━━━ Records for the task

(** * Fruit Catcher: the game engine of [src/js/gameEngine.js]

    A shallow embedding of the class [GameEngine] and of the part of the
    browser it talks to (timers, animation frames, [Math.random], [alert] and
    the three registered callbacks), followed by the properties of the engine.

    Conventions of the embedding.
    - JavaScript numbers are modelled exactly: scores, levels, lanes, seconds
      and milliseconds are integers ([Z]); vertical positions, speeds and
      random draws are rationals ([Q]), because [level * 0.5] produces halves.
      Every number the engine computes is a small dyadic rational, which a
      double holds without rounding; only the cumulative sums of the spawn
      probabilities (0.6, 0.9, 1.0 here) differ from their double values in
      the last bit.
    - [this] and the host are one record, [GameEngine], threaded through
      every method: the fields of the class, then the host's live timers and
      animation-frame requests, then the history of what the engine emitted.
    - A callback field is [true] when a function is registered and [false]
      when it is [null]; the registered functions are observers: calling one
      appends an [Event] to [log] and does not call back into the engine.
    - A snapshot handed to [onGameStateUpdate] is recorded by value, as the
      observer sees it during the call.
    - An item is a heap object: [Item.oid] is its identity (the allocation
      number of the object literal in [spawnItem]); [Item.id] is the
      field of that name, [Date.now() + Math.random()]. *)

From Stdlib Require Import ZArith QArith Qabs Qround Ascii String List Lia Lqa Bool.
From stdpp Require Import base gmap list strings sorting.
Import ListNotations.

Open Scope Z_scope.

(** ** Data *)

(** One row of [this.itemTypes]. *)
Module ItemType.
Record t := mk { type : string; score : Z; speed : Q; probability : Q }.
End ItemType.

(** A falling item, as built by [spawnItem]. *)
Module Item.
Record t := mk {
  oid : nat;
  id : Q;
  type : string;
  score : Z;
  speed : Q;
  lane : Z;
  y : Q
}.

Definition set_y (v : Q) (it : t) : t :=
  mk (oid it) (id it) (type it) (score it) (speed it) (lane it) v.
End Item.

(** The values [config.timeLimit] ranges over: a number of seconds, or one of
    the values that are not numbers and that [||] treats as false.  An absent
    field, and an absent [config] (the default [{}]), read as [Undefined]. *)
Inductive JsValue :=
| Undefined
| Null
| False_
| EmptyString
| NaN
| Number (n : Z).

Definition truthy (v : JsValue) : bool :=
  match v with
  | Number n => negb (n =? 0)
  | _ => false
  end.

Module Config.
Record t := mk { timeLimit : JsValue }.
End Config.

(** The argument of [onGameStateUpdate]. *)
Module Snapshot.
Record t := mk {
  basketPosition : Z;
  items : list Item.t;
  timeLimit : Z;
  score : Z;
  level : Z
}.
End Snapshot.

(** What the engine emits, in order.  [Collect] is not a callback: it marks
    an entry into [handleItemCollection]. *)
Inductive Event :=
| StateUpdate (s : Snapshot.t)
| ScoreChange (score level : Z)
| GameEnd (score level : Z)
| Alert (msg : string)
| Collect (it : Item.t).
(** Every run of [run_testing_farm] ends in one of five ways: the
    target is not declared; it has no build; the payload could not be
    built; the request was posted and nothing stored; the request was
    posted and a test run stored. *)
Lemma run_testing_farm_footprint (h : TestingFarmJobHelper) (build_id : Z)
    (chroot : string) (w : World) :
  let r := run_testing_farm h build_id chroot w in
  copr_builds (snd r) = copr_builds w
  /\ ((str_in chroot (tests_targets h) = false
       /\ statuses (snd r) = statuses w
       /\ http_log (snd r) = http_log w
       /\ test_runs (snd r) = test_runs w
       /\ exists t, fst r = Ok t /\ success t = false)
      \/ (str_in chroot (tests_targets h) = true
          /\ str_in chroot (build_targets h) = false
          /\ statuses (snd r)
             = (statuses w ++ [missing_build_status chroot])%list
          /\ http_log (snd r) = http_log w
          /\ test_runs (snd r) = test_runs w
          /\ exists t, fst r = Ok t /\ success t = false)
      \/ (str_in chroot (tests_targets h) = true
          /\ str_in chroot (build_targets h) = true
          /\ statuses (snd r)
             = (statuses w ++ [submitting_status chroot])%list
          /\ (http_log (snd r) = http_log w
              \/ http_log (snd r)
                 = (http_log w ++ [composes_request h])%list)
          /\ test_runs (snd r) = test_runs w
          /\ exists e, fst r = Raise e)
      \/ (str_in chroot (tests_targets h) = true
          /\ str_in chroot (build_targets h) = true
          /\ exists payload rest,
               statuses (snd r)
               = (statuses w ++ submitting_status chroot :: rest)%list
               /\ length rest <= 1
               /\ http_log (snd r)
                  = (http_log w
                     ++ [composes_request h; post_request h payload])%list
               /\ test_runs (snd r) = test_runs w
               /\ forall t, fst r = Ok t -> success t = false)
      \/ (str_in chroot (tests_targets h) = true
          /\ str_in chroot (build_targets h) = true
          /\ exists payload pid,
               statuses (snd r)
               = (statuses w
                  ++ [submitting_status chroot;
                      submitted_status h chroot pid])%list
               /\ http_log (snd r)
                  = (http_log w
                     ++ [composes_request h; post_request h payload])%list
               /\ test_runs (snd r)
                  = (test_runs w ++ [stored_run h chroot pid])%list
               /\ fst r = Ok {| success := true; details := VDict [] |})).
Proof.
  cbv zeta.
  remember (run_testing_farm h build_id chroot w) as r eqn:Er.
  unfold run_testing_farm in Er.
  destruct (str_in chroot (tests_targets h)) eqn:Ht; cbn [negb] in Er.
  2:{ subst r. split; [reflexivity|]. left. cbn. repeat split. eauto. }
  destruct (str_in chroot (build_targets h)) eqn:Hb; cbn [negb] in Er.
  2:{ subst r. split; [reflexivity|]. right. left. cbn. repeat split.
      eauto. }
  unfold bind at 1 in Er.
  unfold report_status_to_test_for_chroot at 1 in Er.
  cbv beta iota in Er. unfold bind at 1 in Er. unfold logger at 1 in Er.
  cbv beta iota in Er. unfold bind at 1 in Er.
  match type of Er with
  | context [_payload h build_id chroot ?w0] =>
      pose proof (_payload_footprint h build_id chroot w0)
        as [[_ [Hst [Htr Hcb]]] [Hok Hreq]];
      destruct (_payload h build_id chroot w0) as [[payload|e] w1]
  end; cbn in Hst, Htr, Hcb, Hok, Hreq.
  2:{ subst r. split; [exact Hcb|]. do 2 right. left. cbn.
      repeat split; try assumption. eauto. }
  specialize (Hok payload eq_refl). clear Hreq.
  fold (submitting_status chroot) in Hst.
  unfold bind at 1 in Er. unfold logger at 1 in Er. cbv beta iota in Er.
  unfold bind at 1 in Er.
  unfold send_testing_farm_request, try_except, get_raw_request in Er.
  cbn [truthy negb String.eqb Ascii.eqb Bool.eqb] in Er.
  unfold bind at 1 2 in Er. unfold session_call in Er.
  cbn [fst snd log sentry statuses http_log test_runs copr_builds] in Er.
  change {| method := "POST"; url := tft_api_url h ++ "requests";
            params := None; json_data := Some payload |}
    with (post_request h payload) in Er.
  assert (Hposted :
            copr_builds (snd r) = copr_builds w1 ->
            test_runs (snd r) = test_runs w1 ->
            http_log (snd r) = (http_log w1 ++ [post_request h payload])%list ->
            (exists rest, statuses (snd r) = (statuses w1 ++ rest)%list
                          /\ length rest <= 1) ->
            (forall t, fst r = Ok t -> success t = false) ->
            copr_builds (snd r) = copr_builds w
            /\ (False \/ False \/ False
                \/ (true = true /\ true = true
                    /\ exists payload rest,
                         statuses (snd r)
                         = (statuses w ++ submitting_status chroot :: rest)%list
                         /\ length rest <= 1
                         /\ http_log (snd r)
                            = (http_log w
                               ++ [composes_request h;
                                   post_request h payload])%list
                         /\ test_runs (snd r) = test_runs w
                         /\ forall t, fst r = Ok t -> success t = false)
                \/ False)).
  { intros E1 E2 E3 [rest [E4 E5]] E6.
    split; [congruence|]. do 3 right. left.
    split; [reflexivity|]. split; [reflexivity|].
    exists payload, rest.
    rewrite E4, E3, E2, Hst, Hok, Htr, <- !app_assoc.
    repeat split; try assumption. }
  assert (Hweaken : forall A B C D E,
            copr_builds (snd r) = copr_builds w
            /\ (False \/ False \/ False \/ (true = true /\ true = true /\ D)
                \/ False) ->
            copr_builds (snd r) = copr_builds w
            /\ (A \/ B \/ C \/ (true = true /\ true = true /\ D) \/ E)).
  { intros A B C D E [H1 H2]. split; [exact H1|]. tauto. }
  destruct (session_request h _ _) as [raw|].
  2:{ apply Hweaken, Hposted; subst r; cbn; try reflexivity.
      - exists []. rewrite app_nil_r. split; [reflexivity | cbn; lia].
      - discriminate. }
  unfold contains, subscript, getitem, bind, logger, ret, raise,
    truthy_response, report_status_to_test_for_chroot,
    TFTTestRunModel_create in Er.
  destruct (raw_json raw) as [j|];
    cbn [fst snd log sentry statuses http_log test_runs copr_builds
         status_code json negb truthy] in Er;
    destruct (raw_status_code raw =? 200)%Z; cbn [negb] in Er.
  - destruct j as [| | | | |dd];
      try (apply Hweaken, Hposted; subst r; cbn; try reflexivity;
           [exists []; rewrite app_nil_r; split; [reflexivity | cbn; lia]
           | discriminate]).
    destruct (dict_get dd "id") as [pid|].
    + subst r.
      cbn [fst snd log sentry statuses http_log test_runs copr_builds].
      split; [exact Hcb|]. do 4 right.
      split; [reflexivity|]. split; [reflexivity|].
      exists payload, pid.
      rewrite Hst, Hok, Htr, <- !app_assoc. repeat split.
    + apply Hweaken, Hposted; subst r; cbn; try reflexivity;
        [exists []; rewrite app_nil_r; split; [reflexivity | cbn; lia]
        | discriminate].
  - destruct j as [|b|z|s0|l|dd];
      cbn [truthy fst snd log sentry statuses http_log test_runs
           copr_builds] in Er;
      repeat match type of Er with
             | context [if ?b then _ else _] => destruct b
             | context [match dict_get ?d ?k with _ => _ end] =>
                 destruct (dict_get d k)
             | context [match ?l with [] => _ | _ :: _ => _ end] =>
                 destruct l
             end;
      apply Hweaken, Hposted; subst r;
      cbn [fst snd log sentry statuses http_log test_runs copr_builds];
      try reflexivity;
      try (intros t E; injection E as <-; reflexivity);
      try discriminate;
      first [ exists []; rewrite app_nil_r; split; [reflexivity | cbn; lia]
            | eexists [_]; split; [reflexivity | cbn; lia] ].
  - apply Hweaken, Hposted; subst r; cbn; try reflexivity;
      [exists []; rewrite app_nil_r; split; [reflexivity | cbn; lia]
      | discriminate].
  - apply Hweaken, Hposted; subst r;
      cbn [fst snd log sentry statuses http_log test_runs copr_builds];
      try reflexivity;
      try (intros t E; injection E as <-; reflexivity);
      eexists [_]; split; [reflexivity | cbn; lia].
Qed.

━━━━━━

Work request >> Find the lines that mention "into" in the entries and show them.

Your response >>
      appends an [Event] to [log] and does not call back into the engine.
    an entry into [handleItemCollection]. *)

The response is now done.